Lines from the one with "split; [by left|]." through the end of the listing below are to be retyped exactly.

- Opening Delimiter -

(** C1, as stated, fails: record 3 points at record 1 and is connected to
    it in the undirected graph, but is not in the closure of record 1. *)
Lemma closure_misses_record_pointing_at_start :
  ¬ (∀ x, x ∈ closureOf Examples.noJson Examples.pointedAt (JStr "1")
          ↔ connectedIn Examples.noJson Examples.pointedAt (JStr "1") x).
Proof.
  intros Hclaim.
  assert (JStr "3" ∉ closureOf Examples.noJson Examples.pointedAt (JStr "1")) as Hout
    by by_computation.
  apply Hout, Hclaim.
  eapply connected_backward; [|apply connected_refl].
  eexists 2%nat, _, _. split; [vm_compute; reflexivity|].
  split; [vm_compute; apply list_elem_of_here|].
  split; reflexivity.
Qed.

(** Every group of a run lists such a closure. *)
Lemma groups_are_closures JSON_parse env animeData g :
  g ∈ gr_series (groupAnimeIntoSeries_internal JSON_parse env animeData) →
  ∃ a, g_animeIds g = closureOf JSON_parse animeData a ∧
       (2 ≤ length (g_animeIds g))%nat.
Proof.
  unfold groupAnimeIntoSeries_internal. simpl. intros Hg.
  set (n := normalizePass JSON_parse animeData) in *.
  destruct (GroupInv_run env (ns_animeData n) (ns_animeMap n) (ns_animeData n)
              (initialState (ns_log n)) (GroupInv_initial _ _ _)) as [Hmem _ _].
  destruct (Hmem g Hg) as (a & Ha & Hlen). exists a. split; [done|].
  destruct (relatedIdsOf_head (ns_animeData n) (ns_animeMap n) a) as [suffix Hs].
  rewrite Ha in *. rewrite Hs in *. destruct suffix; simpl in *; [done|lia].
Qed.

(** In a state of a run, a member of a group whose record has the member
    itself as its id is assigned to a group. *)
Lemma grouped_record_is_assigned JSON_parse env animeData (animes : list Anime) g B i anime :
  let n := normalizePass JSON_parse animeData in
  let s := foldl (groupStep env (ns_animeData n) (ns_animeMap n))
             (initialState (ns_log n)) animes in
  g ∈ gs_series s → B ∈ g_animeIds g →
  lookupAnime (ns_animeData n) (ns_animeMap n) B = Some (i, anime) → a_id anime = B →
  is_Some (gs_animeToSeries s !! B).
Proof.
  intros n s Hg HB Hlook <-.
  destruct (GroupInv_run env (ns_animeData n) (ns_animeMap n) animes
              (initialState (ns_log n)) (GroupInv_initial _ _ _)) as [_ _ _ Hcomplete].
  by eapply Hcomplete.
Qed.

(** C2 fails on the code: the id 99, which occurs as a relation target
    only, is a member of both groups of the run. *)
Theorem target_without_record_in_two_groups :
  g_animeIds <$> gr_series
    (groupAnimeIntoSeries_internal Examples.noJson Examples.clockA Examples.sharedTarget)
  = [[JStr "1"; JStr "99"]; [JStr "2"; JStr "99"]].
Proof. vm_compute. reflexivity. Qed.

(** The conflict check compares ids as a [Map] does.  With record ids
    that are strings and relation targets that are numbers, as in the
    CSV example of the README, the closure of record 4 holds the numbers
    2 and 1, which are not assigned, and a second group is created over
    the records of the first. *)
Lemma numeric_targets_escape_the_conflict_check :
  g_animeIds <$> gr_series
    (groupAnimeIntoSeries_internal Examples.noJson Examples.clockA Examples.numericTargets)
  = [[JStr "1"; JNum 2; JNum 1]; [JStr "4"; JNum 2; JNum 1]].
Proof. vm_compute. reflexivity. Qed.

(** C3 fails on the code, by the defect of C2.  On the two records that
    point at the id 99, the group [left] of record 1 is finalized with
    the members 1 and 99.  The closure of record 2 holds the member 99
    of that group, but 99 has no entry in [animeToSeries]: the run
    creates the group [right] over 2 and 99 and reports no
    multi-membership. *)
Theorem member_without_record_is_not_vetoed :
  let n := normalizePass Examples.noJson Examples.sharedTarget in
  let step := groupStep Examples.clockA (ns_animeData n) (ns_animeMap n) in
  let s1 := foldl step (initialState []) (take 1 (ns_animeData n)) in
  let r := groupAnimeIntoSeries_internal Examples.noJson Examples.clockA
             Examples.sharedTarget in
  (λ g, (g_seriesId g, g_animeIds g)) <$> gs_series s1
    = [("left", [JStr "1"; JStr "99"])]
  ∧ closureOf Examples.noJson Examples.sharedTarget (JStr "2") = [JStr "2"; JStr "99"]
  ∧ gs_animeToSeries s1 !! JStr "99" = None
  ∧ (λ g, (g_seriesId g, g_animeIds g)) <$> gr_series r
    = [("left", [JStr "1"; JStr "99"]); ("right", [JStr "2"; JStr "99"])]
  ∧ animeInMultipleSeries (gr_edgeCases r) = [].
Proof. split_and!; vm_compute; reflexivity. Qed.

(** Where the check finds a conflict, the members of the existing group
    are reported by every rejected closure that reaches them: the
    records 3 and 4 both point at the grouped record 2, and each of them
    reports 2 and 1. *)
Lemma grouped_members_reported_again :
  let r := groupAnimeIntoSeries_internal Examples.noJson Examples.clockA
             Examples.twoLateComers in
  g_animeIds <$> gr_series r = [[JStr "1"; JStr "2"]]
  ∧ me_animeId <$> animeInMultipleSeries (gr_edgeCases r)
    = [JStr "2"; JStr "1"; JStr "2"; JStr "1"].
Proof. split; vm_compute; reflexivity. Qed.

(** No run writes to [edgeCases.circularRelations]. *)
Lemma circularRelations_stay_empty JSON_parse env animeData :
  circularRelations
    (gr_edgeCases (groupAnimeIntoSeries_internal JSON_parse env animeData)) = [].
Proof.
  unfold groupAnimeIntoSeries_internal. simpl.
  apply (foldl_invariant (λ s, circularRelations (gs_edgeCases s) = [])); [done|].
  intros s anime Hs. by rewrite groupStep_circularRelations.
Qed.

(** C7 fails on the code: on the cycle 1 -> 2 -> 1 the traversal meets
    the target 1 on the chain [1] and logs it, and the report of the
    run has no circular-relation observation. *)
Theorem circular_relation_not_reported :
  let r := groupAnimeIntoSeries_internal Examples.noJson Examples.clockA Examples.cycle in
  gr_log r = [LogCircular [JStr "1"] (JStr "1")] ∧
  circularRelations (gr_edgeCases r) = [].
Proof. split; vm_compute; reflexivity. Qed.

Lemma tagOrUnknown_one (x : option string) :
  tagOrUnknown [x] = strOrD x "UNKNOWN".
Proof.
  unfold strOrD, strTruthy. destruct x as [t|]; simpl; [|done].
  destruct (decide (t = "")) as [->|Hne]; [done|].
  apply String.eqb_neq in Hne. by rewrite Hne.
Qed.

Lemma tagOrUnknown_two (x y : option string) :
  tagOrUnknown [x; y] = strOrD (strOr x y) "UNKNOWN".
Proof.
  unfold strOr, strOrD, strTruthy. destruct x as [t|]; simpl.
  - destruct (decide (t = "")) as [->|Hne]; simpl.
    + destruct y as [u|]; simpl; [|done].
      destruct (decide (u = "")) as [->|Hu]; [done|].
      apply String.eqb_neq in Hu. by rewrite Hu.
    + apply String.eqb_neq in Hne. rewrite Hne. simpl. by rewrite Hne.
  - destruct y as [u|]; simpl; [|done].
    destruct (decide (u = "")) as [->|Hu]; [done|].
    apply String.eqb_neq in Hu. by rewrite Hu.
Qed.

(** C8, as the code has it: the [relationType] of the edge that the
    normalisation makes of an element is the tag as it is written,
    without any change of case.  For a bare id it is "UNKNOWN"; for an
    element with a nested node that has an id it is the [relationType]
    of the element when that is a non-empty string, and "UNKNOWN"
    otherwise; for an element with an [id] and no [targetAnimeId] it is
    the [relationType], else the [type], else "UNKNOWN"; any other
    element keeps the [relationType] it has, which may be absent.  The
    relation type that the second pass reads from the edge is its
    [relationType], else its [type], else "UNKNOWN". *)
Theorem relationType_kept_as_written (rel : RelElem) :
  rel_relationType (asObj (normalizeRel rel)) =
    match rel with
    | EBare _ => Some "UNKNOWN"
    | EObj o =>
        if truthy (rel_node_id o) then Some (tagOrUnknown [rel_relationType o])
        else if truthy (rel_id o) && negb (truthy (rel_targetAnimeId o))
        then Some (tagOrUnknown [rel_relationType o; rel_type o])
        else rel_relationType o
    end
  ∧ relTypeOf (asObj (normalizeRel rel)) =
    match rel with
    | EBare _ => "UNKNOWN"
    | EObj o =>
        if truthy (rel_node_id o) then tagOrUnknown [rel_relationType o]
        else tagOrUnknown [rel_relationType o; rel_type o]
    end.
Proof.
  destruct rel as [v|o]; simpl; [done|].
  rewrite <- tagOrUnknown_one, <- !tagOrUnknown_two.
  destruct (truthy (rel_node_id o)); simpl.
  { split; [done|]. unfold relTypeOf. simpl. rewrite <- tagOrUnknown_two. simpl.
    destruct (rel_relationType o) as [t|]; simpl; [|done].
    destruct (decide (t = "")); [done|]. by rewrite decide_False. }
  destruct (truthy (rel_id o) && negb (truthy (rel_targetAnimeId o))); simpl.
  - split; [done|]. unfold relTypeOf. simpl. rewrite <- tagOrUnknown_two.
    set (u := tagOrUnknown [rel_relationType o; rel_type o]).
    assert (u ≠ "") as Hu.
    { subst u. simpl. destruct (rel_relationType o) as [t|]; simpl;
        [destruct (decide (t = "")); [|done]|];
        (destruct (rel_type o) as [t'|]; simpl; [destruct (decide (t' = "")); done|done]). }
    simpl. by rewrite decide_False.
  - split; [done|]. unfold relTypeOf. by rewrite <- tagOrUnknown_two.
Qed.
Lemma decorated_assignment df w :
  (g = false → ∀ d, retv d = VDataFrame d) →
  resolve w = Some (g, name, df) →
  range_indexed df →
  ∃ w' tr,
    PD_TOL func w =
      Some (w', tr,
            inr (if decide (df ≠ [] ∧ Usage.kept f df = []) then VNone
                 else VDataFrame (Usage.processed f (Usage.kept f df)))) ∧
    (g = true →
     ns_get name (globals w') =
       Some (VDataFrame (Usage.processed f (Usage.kept f df)))).
Proof.
  intros Hret Hr Hri.
  set (faulty := λ r : Usage.employee Rest F, negb (Usage.succeeds f r)).
  pose proof assignment_fails_per_record as Hf. fold faulty in Hf.
  assert (∀ d wi fuel last_len,
            last_len ≠ len d →
            (∀ x, x ∈ d → Usage.succeeds f x.2 = true) →
            ∃ w',
              loop func g name (S fuel) last_len d wi =
                Some (w', [Batch d], inr (VDataFrame (Usage.processed f d))) ∧
              (g = true →
               ns_get name (globals w') =
                 Some (VDataFrame (Usage.processed f d)))) as Hrun.
  { intros d wi fuel last_len Hl Hall.
    rewrite loop_S. destruct (decide (last_len = len d)); [done|].
    rewrite round_run, attempt_run, func_run, assign_succeeds by done.
    destruct g.
    - simpl. rewrite ns_get_set. eexists. split; [done|].
      intros _. simpl. by rewrite ns_get_set.
    - rewrite (Hret eq_refl). by eexists. }
  destruct (decide (Exists (λ x, faulty x.2 = true) df)) as [Hbad|Hall].
  - apply Exists_exists in Hbad.
    assert (df ≠ []) as Hne.
    { intros ->. destruct Hbad as (x & Hx & _). by apply elem_of_nil in Hx. }
    destruct (decide (Exists (λ x, faulty x.2 = false) df)) as [Hgood|Hnone].
    + apply Exists_exists in Hgood.
      destruct (per_record_first_round func g name faulty df w Hr Hri Hf
                  Hbad Hgood) as (w2 & ps & bad & E & Hsub & _).
      assert (reset_index (filter (λ x, faulty x.2 = false) df)
              = Usage.kept f df) as Hk.
      { unfold Usage.kept. f_equal. apply filter_ext_in. intros x _.
        unfold faulty. by destruct (Usage.succeeds f x.2). }
      rewrite Hk in E, Hsub.
      rewrite decide_False by (by intros [_ ?]).
      rewrite E, round_run, attempt_run, func_run, assign_succeeds
        by (intros x Hx; by apply (kept_succeeds f df)).
      destruct g.
      * simpl. rewrite ns_get_set. do 2 eexists. split; [done|].
        intros _. simpl. by rewrite ns_get_set.
      * rewrite (Hret eq_refl). by do 2 eexists.
    + apply not_Exists_Forall in Hnone; [|solve_decision].
      rewrite Forall_forall in Hnone.
      assert (Usage.kept f df = []) as ->.
      { unfold Usage.kept. rewrite filter_none; [done|].
        intros x Hx Hn. specialize (Hnone x Hx). unfold faulty in Hnone.
        simpl in Hnone. by rewrite Hn in Hnone. }
      rewrite decide_True by done.
      destruct Hbad as (x0 & Hx0 & Hfx0).
      destruct (assign_fails f df x0 Hx0) as [e0 He0].
      { unfold faulty in Hfx0. by destruct (Usage.succeeds f x0.2). }
      destruct (loop_exhaustion func g name (length df) (-1) df w
                  (rebind g name (VDataFrame df) w) (HostError e0)
                  Hri Hne)
        as (w2 & ps & bad & E).
      * unfold len. lia.
      * by rewrite func_run, He0.
      * intros x wi Hx. apply Hf. exists x. split; [by left|].
        specialize (Hnone x Hx). unfold faulty in Hnone |- *.
        simpl in Hnone |- *. by destruct (Usage.succeeds f x.2).
      * rewrite (PD_TOL_resolved _ _ _ _ _ Hr), E.
        do 2 eexists. split; [done|]. intros ->. simpl.
        by rewrite ns_get_set.
  - apply not_Exists_Forall in Hall; [|solve_decision].
    rewrite Forall_forall in Hall.
    assert (∀ x, x ∈ df → Usage.succeeds f x.2 = true) as Hall'.
    { intros x Hx. specialize (Hall x Hx). unfold faulty in Hall.
      simpl in Hall. by destruct (Usage.succeeds f x.2). }
    assert (Usage.kept f df = df) as Hk.
    { unfold Usage.kept. rewrite filter_all by done.
      by apply reset_index_id. }
    rewrite Hk.
    rewrite decide_False by (by intros [? ?]).
    rewrite (PD_TOL_resolved _ _ _ _ _ Hr).
    destruct (Hrun df w (length df) (-1)) as (w' & E & Hg); [|done|].
    { unfold len. lia. }
    by exists w', [Batch df].
Qed.
End Assignment.
End UsageFacts.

- Closing Delimiter -

ANSWER TO THIS EXERCISE ->
      * intros x wi Hx. apply Hf. exists x. split; [by left|].
        specialize (Hnone x Hx). unfold faulty in Hnone |- *.
        simpl in Hnone |- *. by destruct (Usage.succeeds f x.2).
      * rewrite (PD_TOL_resolved _ _ _ _ _ Hr), E.
        do 2 eexists. split; [done|]. intros ->. simpl.
        by rewrite ns_get_set.
  - apply not_Exists_Forall in Hall; [|solve_decision].
    rewrite Forall_forall in Hall.
    assert (∀ x, x ∈ df → Usage.succeeds f x.2 = true) as Hall'.
    { intros x Hx. specialize (Hall x Hx). unfold faulty in Hall.
      simpl in Hall. by destruct (Usage.succeeds f x.2). }
    assert (Usage.kept f df = df) as Hk.
    { unfold Usage.kept. rewrite filter_all by done.
      by apply reset_index_id. }
    rewrite Hk.
    rewrite decide_False by (by intros [? ?]).
    rewrite (PD_TOL_resolved _ _ _ _ _ Hr).
    destruct (Hrun df w (length df) (-1)) as (w' & E & Hg); [|done|].
    { unfold len. lia. }
    by exists w', [Batch df].
Qed.
End Assignment.
End UsageFacts.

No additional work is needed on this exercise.